Should the government control the price of food and gas? https://t.co/dJKn8t4sMQ
— CNN (@CNN) January 18, 2022
Asked whether price controls similar to those used in the United States during the 1970s could reduce inflation over the next year, less than a quarter of economists surveyed said they agree while nearly 60% said they disagree or strongly disagree.
“Just stop. Seriously,” Austan Goolsbee, a professor at the University of Chicago, said in response to the question. Goolsbee previously served as chairman of the Council of Economics Advisers under former President Barack Obama.
The attitude toward price controls appears to be similar in Washington, where policymakers have shown little enthusiasm for even targeted or temporary measures despite growing pressure on middle class families that feel the pain of price increases more than the rich.
It’s an idea so bad we don’t think even President Biden has given it serious consideration.
— Schadenfreudelish (@aggierican) January 18, 2022
— The Gormogons (@Gormogons) January 18, 2022
This isn’t a real question is it? pic.twitter.com/ZuHYEf6jgj
— Lee C Eldridge (@LeeCEldridge) January 18, 2022
Real wage and price controls have never been tried!
— Steve Stephens (@SteveStephens) January 18, 2022
Never in the course of history outside of wartime have government price controls ever worked in any country. Pricing things too low results in shortages. Pricing things too high results in hardship for the consumer.
— Crosspatch (@VictorB123) January 18, 2022
Yeah, let's put out the fire with more gasoline.
— Preston Pysh (@PrestonPysh) January 18, 2022
I mean sure if you want to cause food and gas shortages.
— ⚡️₿rain⚡️ (@BitcoinMonke) January 18, 2022
Economics 101 and these people still don’t get it. It’s amazing actually.

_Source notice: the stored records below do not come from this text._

(** The test of a selection on the result a pointer points to. *)
Definition pointsTo (h : Heap) (keep : ProxyResult -> bool) (p : ptr) : bool :=
  match load h p with
  | Some r => keep r
  | None => false
  end.

(** ** The statistics of the tracker, from scratch

    What the tracker holds after a stream of results, as a function of the
    stream: one counter per status it knows, pending as what is left, one
    count per non-empty kind, the rate of the live results among the live,
    dead and error ones, the mean of the counted latencies. *)

Definition hasStatus (status : ProxyStatus) (r : ProxyResult) : bool :=
  String.eqb (Status r) status.

Definition trackerFromScratch (total : Z) (rs : list ProxyResult) : Stats :=
  let live := GoInt.len (List.filter (hasStatus StatusLive) rs) in
  let dead := GoInt.len (List.filter (hasStatus StatusDead) rs) in
  let errors := GoInt.len (List.filter (hasStatus StatusError) rs) in
  let checking := GoInt.len (List.filter (hasStatus StatusChecking) rs) in
  let completedChecks := GoInt.add (GoInt.add live dead) errors in
  let cs := Latency <$> List.filter counted rs in
  mkStats total live dead errors
    (GoInt.sub (GoInt.sub (GoInt.sub (GoInt.sub total live) dead) errors) checking)
    checking
    (typeCountsOf (List.filter (fun r => negb (String.eqb (Type_ r) "")) rs))
    (if 0 <? completedChecks then success_rate live completedChecks else PrimFloat.zero)
    (match cs with [] => 0 | _ => GoInt.quot (sum64 cs) (GoInt.len cs) end)
    0.

(** A result still under check taken for a dead one. *)
Definition checkingAsDead (r : ProxyResult) : ProxyResult :=
  if String.eqb (Status r) StatusChecking
  then mkProxyResult (Proxy r) (Type_ r) StatusDead (Latency r) (OutgoingIP r)
         (Country r) (CountryCode r) (Error r) (Anonymous r) (SupportsHTTPS r)
  else r.

(** A stream for the tracker: a live result, one under check, a dead one
    of no kind. *)
Definition sampleStream : list ProxyResult :=
  [ mkProxyResult "192.0.2.1:8080" HTTP StatusLive 10 "198.51.100.7" "" "" "" false false;
    mkProxyResult "192.0.2.2:8080" SOCKS5 StatusChecking 0 "" "" "" "" false false;
    mkProxyResult "192.0.2.3:8080" "" StatusDead 0 "" "" "" "connection refused" false false ].

(** ** upstream.go: the upstream proxy

    An [http.Client] is modelled with its transport: [Transport] holds the
    proxy URL and the dialer of the transport and the timeout of the
    client. *)

Module Upstream.

(** [UpstreamProxy]. *)
Record t := mk {
  Address : string;
  Type_ : ProxyType;
  Timeout : Z
}.

Definition NewUpstreamProxy (address : string) (proxyType : ProxyType) (timeout : Z) : t :=
  mk address proxyType timeout.

Definition CreateDialer (lib : Lib) (up : t) : Probe Dialer :=
  if String.eqb (Address up) "" then ok (net_Dialer (Timeout up))
  else createUpstreamDialer lib (Address up) (Type_ up) (Timeout up).

Definition CreateHTTPTransport (lib : Lib) (up : t) : Probe Transport :=
  if String.eqb (Address up) "" then
    ok (mkTransport None (net_Dialer (Timeout up)) (Timeout up))
  else
    let* upstreamDialer := wrapping "failed to create upstream dialer: " (CreateDialer lib up) in
    ok (mkTransport None upstreamDialer (Timeout up)).

Definition CreateHTTPClient (lib : Lib) (up : t) : Probe Transport :=
  let* transport := CreateHTTPTransport lib up in
  ok (mkTransport (tr_Proxy transport) (tr_Dial transport) (Timeout up)).

(** [TestUpstreamConnection]: the body is not trimmed. *)
Definition TestUpstreamConnection (lib : Lib) (up : t) (endpoint : string) : Probe string :=
  if String.eqb (Address up) "" then fail (errors_New "no upstream proxy specified") else
  let* client := wrapping "failed to create HTTP client: " (CreateHTTPClient lib up) in
  let* _ := wrapping "failed to create request: " (check (http_NewRequest lib "GET" endpoint)) in
  let* resp := wrapping "upstream proxy connection failed: "
                 (do_request lib client
                    (mkRequest "GET" endpoint
                       [ ("User-Agent", userAgent);
                         ("Accept", "text/html,application/xhtml+xml,application/xml;q=0.9,image/webp,*/*;q=0.8");
                         ("Accept-Language", "en-US,en;q=0.5") ])) in
  let* body := wrapping "failed to read response: " (pure_step (Body resp)) in
  if String.eqb body "" then fail ErrEmptyResponse else ok body.

End Upstream.

(** ** The connections of a trace *)

(** A dialer that connects by itself, not through a proxy. *)
Definition isDirect (d : Dialer) : bool :=
  match d with
  | net_Dialer _ => true
  | _ => false
  end.

(** A connection attempt of the detection of [proxy]: straight to the
    candidate, or through it as a SOCKS5 or an HTTP proxy, with no other
    hop. *)
Definition straightTo (proxy : string) (timeout : Z) (e : Event) : Prop :=
  match e with
  | NetDial d network address =>
      network = "tcp" /\
      ((d = net_Dialer timeout /\ address = proxy) \/
       (d = socks5_Dialer proxy None (net_Dialer timeout) /\ address = "www.google.com:80"))
  | HTTPDo tr rq => tr_Dial tr = net_Dialer timeout /\ Method rq = "HEAD"
  | _ => False
  end.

— META THOMIST (@metathomist) January 18, 2022
Ask a Venezuelan. https://t.co/sXyH17q9Pu
— Jason Buttrill (@JasonButtrill) January 18, 2022
Nixon tried that and failed. We are literally reliving the '70's all over again.
— Bryan R (@Milhouse818) January 18, 2022
Do we get free “Whip Inflation Now” buttons again?

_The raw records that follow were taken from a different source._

(** * Story index to test program: a model of [transformPlaywrightJson]

    The development embeds the transformer of
    [playwright/transformPlaywrightJson.ts]: version dispatch over the
    story index, grouping by title id, the v3 docs-only inference, the
    tag filters and the synthesis of one [describe] block per component.

    Modelling conventions.
    - A JavaScript object used as a dictionary is a [gmap string _] of
      its own properties; [Object.entries] is [map_to_list].  Results
      that are stated do not depend on the enumeration order (see
      [titleIdToTest_enumeration]).  Where the source reads a key of an
      object literal, the members inherited from [Object.prototype] are
      part of the model ([inherited]).
    - The [stories] / [entries] object of the index is the list of its
      properties in enumeration order, so [Object.values] is [map snd].
    - A thrown exception is the [Throw] case of [Result].
    - Collaborators that are imported by the source but are not part of
      it are Section variables: [toId] (from [@storybook/csf], which
      throws on some titles), [generate] (from [@babel/generator]),
      [testPrefixer] (the template of [transformPlaywright.ts]), the
      value of [getTagOptions ()], and [Number_toString], the decimal
      notation ECMAScript gives a number. *)

From Stdlib Require Import ZArith Ascii String DecimalString Floats.
From stdpp Require Import gmap strings list fin_maps.

Open Scope string_scope.
Open Scope list_scope.

(** ** JavaScript values and exceptions *)

#[local] Set Warnings "-register-all".

(** The values of a decoded JSON document, with [undefined] for what
    is absent.  A number is a binary64 float, as in JavaScript. *)
Inductive JsValue : Type :=
| JsUndefined
| JsNull
| JsBoolean (b : bool)
| JsNumber (x : float)
| JsString (s : string)
| JsArray (elements : list JsValue)
| JsObject (properties : list (string * JsValue)).
Arguments JsNumber x%_float.

(** Strict equality [x === n] against a number literal. *)
Definition strict_eq_number (x : JsValue) (n : float) : bool :=
  match x with
  | JsNumber m => PrimFloat.eqb m n
  | _ => false
  end.

Inductive JsError : Type :=
| Error (message : string)
| TypeError.

Inductive Result (A : Type) : Type :=
| Ok (a : A)
| Throw (e : JsError).
Arguments Ok {A} a.
Arguments Throw {A} e.

#[global] Instance JsError_eq_dec : EqDecision JsError.
Proof. solve_decision. Defined.

#[global] Instance Result_eq_dec {A : Type} `{EqDecision A} :
  EqDecision (Result A).
Proof. solve_decision. Defined.

Definition bind {A B : Type} (r : Result A) (k : A → Result B) : Result B :=
  match r with
  | Ok a => k a
  | Throw e => Throw e
  end.

Notation "x ←! r ; k" := (bind r (fun x => k))
  (at level 20, r at level 100, k at level 200, right associativity,
   format "x  ←!  r ;  '/' k").

(** [Array.prototype.map] with a callback that may throw. *)
Fixpoint mapM {A B : Type} (f : A → Result B) (l : list A) : Result (list B) :=
  match l with
  | [] => Ok []
  | x :: l' => y ←! f x; ys ←! mapM f l'; Ok (y :: ys)
  end.

(** [Array.prototype.reduce] with a callback that may throw. *)
Fixpoint reduceM {A B : Type} (f : B → A → Result B) (l : list A) (acc : B)
  : Result B :=
  match l with
  | [] => Ok acc
  | x :: l' => acc' ←! f acc x; reduceM f l' acc'
  end.

(** An object decoded from JSON has an own property of that name. *)
Definition hasOwnProperty (properties : list (string * JsValue)) (key : string)
  : bool :=
  existsb (fun property => String.eqb (fst property) key) properties.

Section ToString.

(** [Number::toString] of ECMAScript, in radix 10. *)
Variable Number_toString : float → string.

(** [ToString], as applied by a template literal [`${x}`], on decoded
    JSON.  An array is joined with commas, [null] and [undefined]
    elements giving the empty string.  An object goes through
    [Object.prototype.toString], unless it has an own member [toString]:
    that member is no function, [valueOf] returns the object itself,
    and the conversion throws. *)
Fixpoint ToString (x : JsValue) : Result string :=
  match x with
  | JsUndefined => Ok "undefined"
  | JsNull => Ok "null"
  | JsBoolean true => Ok "true"
  | JsBoolean false => Ok "false"
  | JsNumber n => Ok (Number_toString n)
  | JsString s => Ok s
  | JsArray elements =>
      (fix join (l : list JsValue) : Result string :=
         match l with
         | [] => Ok EmptyString
         | element :: rest =>
             next ←! match element with
                     | JsUndefined | JsNull => Ok EmptyString
                     | _ => ToString element
                     end;
             match rest with
             | [] => Ok next
             | _ => others ←! join rest; Ok (next +:+ "," +:+ others)
             end
         end) elements
  | JsObject properties =>
      if hasOwnProperty properties "toString" then Throw TypeError
      else Ok "[object Object]"
  end.

End ToString.


(** The result of an optional call [o?.m(x)] is [undefined] or a
    boolean; [truthy] is its conversion [ToBoolean]. *)
Definition truthy (x : option bool) : bool :=
  match x with
  | Some b => b
  | None => false
  end.

(** [Array.prototype.includes] on an array of strings. *)
Definition includes (l : list string) (x : string) : bool :=
  existsb (String.eqb x) l.

(** The names of the members every object literal inherits from
    [Object.prototype].  Each of them is a function, but [__proto__],
    which reads as the prototype itself: none is an array. *)
Definition Object_prototype : list string :=
  ["constructor"; "__defineGetter__"; "__defineSetter__"; "hasOwnProperty";
   "__lookupGetter__"; "__lookupSetter__"; "isPrototypeOf";
   "propertyIsEnumerable"; "toString"; "valueOf"; "__proto__";
   "toLocaleString"].

Definition inherited (key : string) : bool := includes Object_prototype key.

(** [Array.prototype.some] and [every]: the callback's result goes
    through [ToBoolean]. *)
Definition some {A : Type} (f : A → option bool) (l : list A) : bool :=
  existsb (fun x => truthy (f x)) l.

Definition every {A : Type} (f : A → bool) (l : list A) : bool :=
  forallb f l.

(** ** The Babel syntax tree built by the transformer *)

Inductive Expression : Type :=
| StringLiteral (value : string)
| Identifier (name : string)
| CallExpression (callee : Expression) (arguments : list Expression)
| ArrowFunctionExpression (params : list Expression) (body : Statement)
| ObjectExpression (properties : list (string * Expression))
with Statement : Type :=
| ExpressionStatement (expression : Expression)
| BlockStatement (body : list Statement).

Inductive Node : Type :=
| Program (body : list Statement).

#[global] Instance Expression_inhabited : Inhabited Expression :=
  populate (Identifier EmptyString).

(** ** Index entries *)

Inductive EntryType : Type := Story | Docs.

#[global] Instance EntryType_eq_dec : EqDecision EntryType.
Proof. solve_decision. Defined.

(** [type V4Entry]; [tags] is read through [?.] by the source, so an
    absent field is part of the model. *)
Module V4Entry.
Record t : Type := mk {
  type : option EntryType;
  id : string;
  name : string;
  title : string;
  tags : option (list string)
}.
End V4Entry.

(** [type V3Story = Omit<V4Entry, 'type'> & { parameters? }].  The
    transformer never reads [parameters]; it is kept as an opaque list of
    keys and values. *)
Module V3Story.
Record t : Type := mk {
  id : string;
  name : string;
  title : string;
  tags : option (list string);
  parameters : option (list (string * JsValue))
}.
End V3Story.

(** The decoded index document ([index: Record<string, any>]): the
    discriminant and the two property bags the transformer reads.  A bag
    that is missing is [None]. *)
Record Index : Type := {
  v : JsValue;
  stories : option (list (string * V3Story.t));
  entries : option (list (string * V4Entry.t))
}.

(** [Object.values (o)]; throws on [undefined]. *)
Definition Object_values {A : Type} (o : option (list (string * A)))
  : Result (list A) :=
  match o with
  | Some props => Ok (map snd props)
  | None => Throw TypeError
  end.

(** The object destructured from [getTagOptions ()]. *)
Record TagOptions : Type := {
  includeTags : list string;
  excludeTags : list string;
  skipTags : list string
}.

(** The placeholders handed to the [testPrefixer] template. *)
Module Prefixer.
Record t : Type := mk {
  name : Expression;
  title : Expression;
  id : Expression;
  storyExport : Expression
}.
End Prefixer.

(** ** The transformer *)

Section Transformer.

(** [Number::toString] of ECMAScript, in radix 10. *)
Variable Number_toString : float → string.
(** [toId] of [@storybook/csf]; it throws an [Error] on a title in which
    it finds nothing to keep. *)
Variable toId : string → Result string.
(** [generate (program, {}).code] of [@babel/generator]. *)
Variable generate : Node → string.
(** The [testPrefixer] template of [transformPlaywright.ts]: from the
    placeholders to the list of statements it expands to. *)
Variable testPrefixer : Prefixer.t → list Statement.
(** The value returned by [getTagOptions ()] during the run. *)
Variable getTagOptions : TagOptions.

(** [story.tags?.includes (tag)] *)
Definition tags_includes (story : V4Entry.t) (tag : string) : option bool :=
  match V4Entry.tags story with
  | Some tags => Some (includes tags tag)
  | None => None
  end.

(** [makeTest] (lines 8-32).  [result[1] as t.ExpressionStatement] is
    a cast without a check: when the template gives something else, the
    read of [.expression] or the builder of the call throws. *)
Definition makeTest (entry : V4Entry.t) (shouldSkip : bool)
    (metaOrStoryPlay : option bool) : Result Statement :=
  let result :=
    testPrefixer
      {| Prefixer.name := StringLiteral (V4Entry.name entry);
         Prefixer.title := StringLiteral (V4Entry.title entry);
         Prefixer.id := StringLiteral (V4Entry.id entry);
         Prefixer.storyExport := Identifier (V4Entry.id entry) |} in
  match result !! 1%nat with
  | Some (ExpressionStatement expression) =>
      Ok (ExpressionStatement
            (CallExpression
               (if shouldSkip then Identifier "it.skip" else Identifier "it")
               [StringLiteral
                  (if truthy metaOrStoryPlay then "play-test" else "smoke-test");
                expression]))
  | _ => Throw TypeError
  end.

Definition makeDescribe (title : string) (stmts : list Statement) : Statement :=
  ExpressionStatement
    (CallExpression (Identifier "describe")
       [StringLiteral title;
        ArrowFunctionExpression [] (BlockStatement stmts)]).

Definition isV3DocsOnly (stories : list V3Story.t) : bool :=
  (length stories =? 1)%nat
  && match stories !! 0%nat with
     | Some s => String.eqb (V3Story.name s) "Page"
     | None => false
     end.

Definition v3TitleMapToV4TitleMap (titleIdToStories : gmap string (list V3Story.t))
  : gmap string (list V4Entry.t) :=
  list_to_map
    (map (fun '(id, stories) =>
            (id,
             map (fun story =>
                    {| V4Entry.type :=
                         Some (if isV3DocsOnly stories then Docs else Story);
                       V4Entry.id := V3Story.id story;
                       V4Entry.name := V3Story.name story;
                       V4Entry.title := V3Story.title story;
                       V4Entry.tags := V3Story.tags story |})
                 stories))
         (map_to_list titleIdToStories)).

— Everyone🥋 (@tcoley1) January 18, 2022
The government should fuck off. They’re the problem.
— This Space For Rent (@corrcomm) January 18, 2022
What is the most stupid course of action possible? And why are you recommending it?

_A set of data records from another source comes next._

(* ===== verification/Cidr.v ===== *)
(** * Cidr: [internal/allocation/cidr.go]

    The CIDR arithmetic every other part of the allocation package stands on:
    address bounds, overlap, the free regions of a range and their
    decomposition into aligned blocks.

    [freeRegions] is characterised by what it promises: its regions are the
    maximal runs of the addresses of the parent no block covers
    ([freeRegions_in], [freeRegions_wf]), and there is only one such list
    ([regions_unique]), which is how the other components prove two ways of
    computing free space equal. *)

From S2P Require Import Prelude Net.
Open Scope string_scope.
Open Scope list_scope.
Open Scope Z_scope.

(** ** Data *)

(** A Go string type: the three constants are the values the code writes. *)
Abbreviation Strategy := string.
Definition FirstFit : Strategy := "FirstFit".
Definition BestFit : Strategy := "BestFit".
Definition LeastUtilized : Strategy := "LeastUtilized".

(** The sentinel errors of the package. *)
Inductive AllocErr :=
| ErrPoolExhausted
| ErrInvalidPrefixLen
| ErrNoParent
| ErrNotInPool
| ErrInvalidReservation
| ErrReservationTooLarge
| ErrScanClosed
| ErrScanOutOfOrder
| ErrScanNotFinished.

#[export] Instance AllocErr_eq_dec : EqDecision AllocErr.
Proof. solve_decision. Defined.

Record ipRange := mkRange { r_start : Z; r_end : Z (* inclusive *) }.

#[export] Instance ipRange_eq_dec : EqDecision ipRange.
Proof. solve_decision. Defined.

(** ** Operations *)

Definition sameFamily (a b : IP) : bool :=
  let a4 := bool_decide (is_Some (To4 a)) in
  let b4 := bool_decide (is_Some (To4 b)) in
  Bool.eqb a4 b4.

— Joshua Black (@JoshBlackLiberT) January 18, 2022
We are gonna save so much on potato pic.twitter.com/cBlV4tELMa
— Anthony Bialy (@AnthonyBialy) January 18, 2022
I'll take, "Things idiots say right before there are massive shortages of everything" for $500!
— John Hawkins (@johnhawkinsrwn) January 18, 2022
— Thomas Viola 🦥 (@TVatWork) January 18, 2022
Government created inflation by printing money.
And now you’re asking if the troublemaker should “fix” the problem.
Price control NEVER worked. Ever.
— Omar at TX (@omarslopezarce) January 18, 2022
We all know how this story ends…
— Yoriichi_Sama (@Yoriichi_Sama) January 18, 2022
Absolutely not! Name one thing they control that they do better than the private sector.
— Shane Talks Politics (@TalksShane) January 18, 2022
I've always wanted to wait in line for 6 hours for a loaf of bread.
— Some Guy (@xPMLx) January 18, 2022
— 𝙱𝚛𝚢𝚊𝚗 𝚁𝚒𝚕𝚎𝚢 (@FreeTradeBryan) January 18, 2022
Are you brain-damaged?
— John Carvalho (@BitcoinErrorLog) January 18, 2022
Riley concludes, “Price controls, it seems, are still a bridge too far.”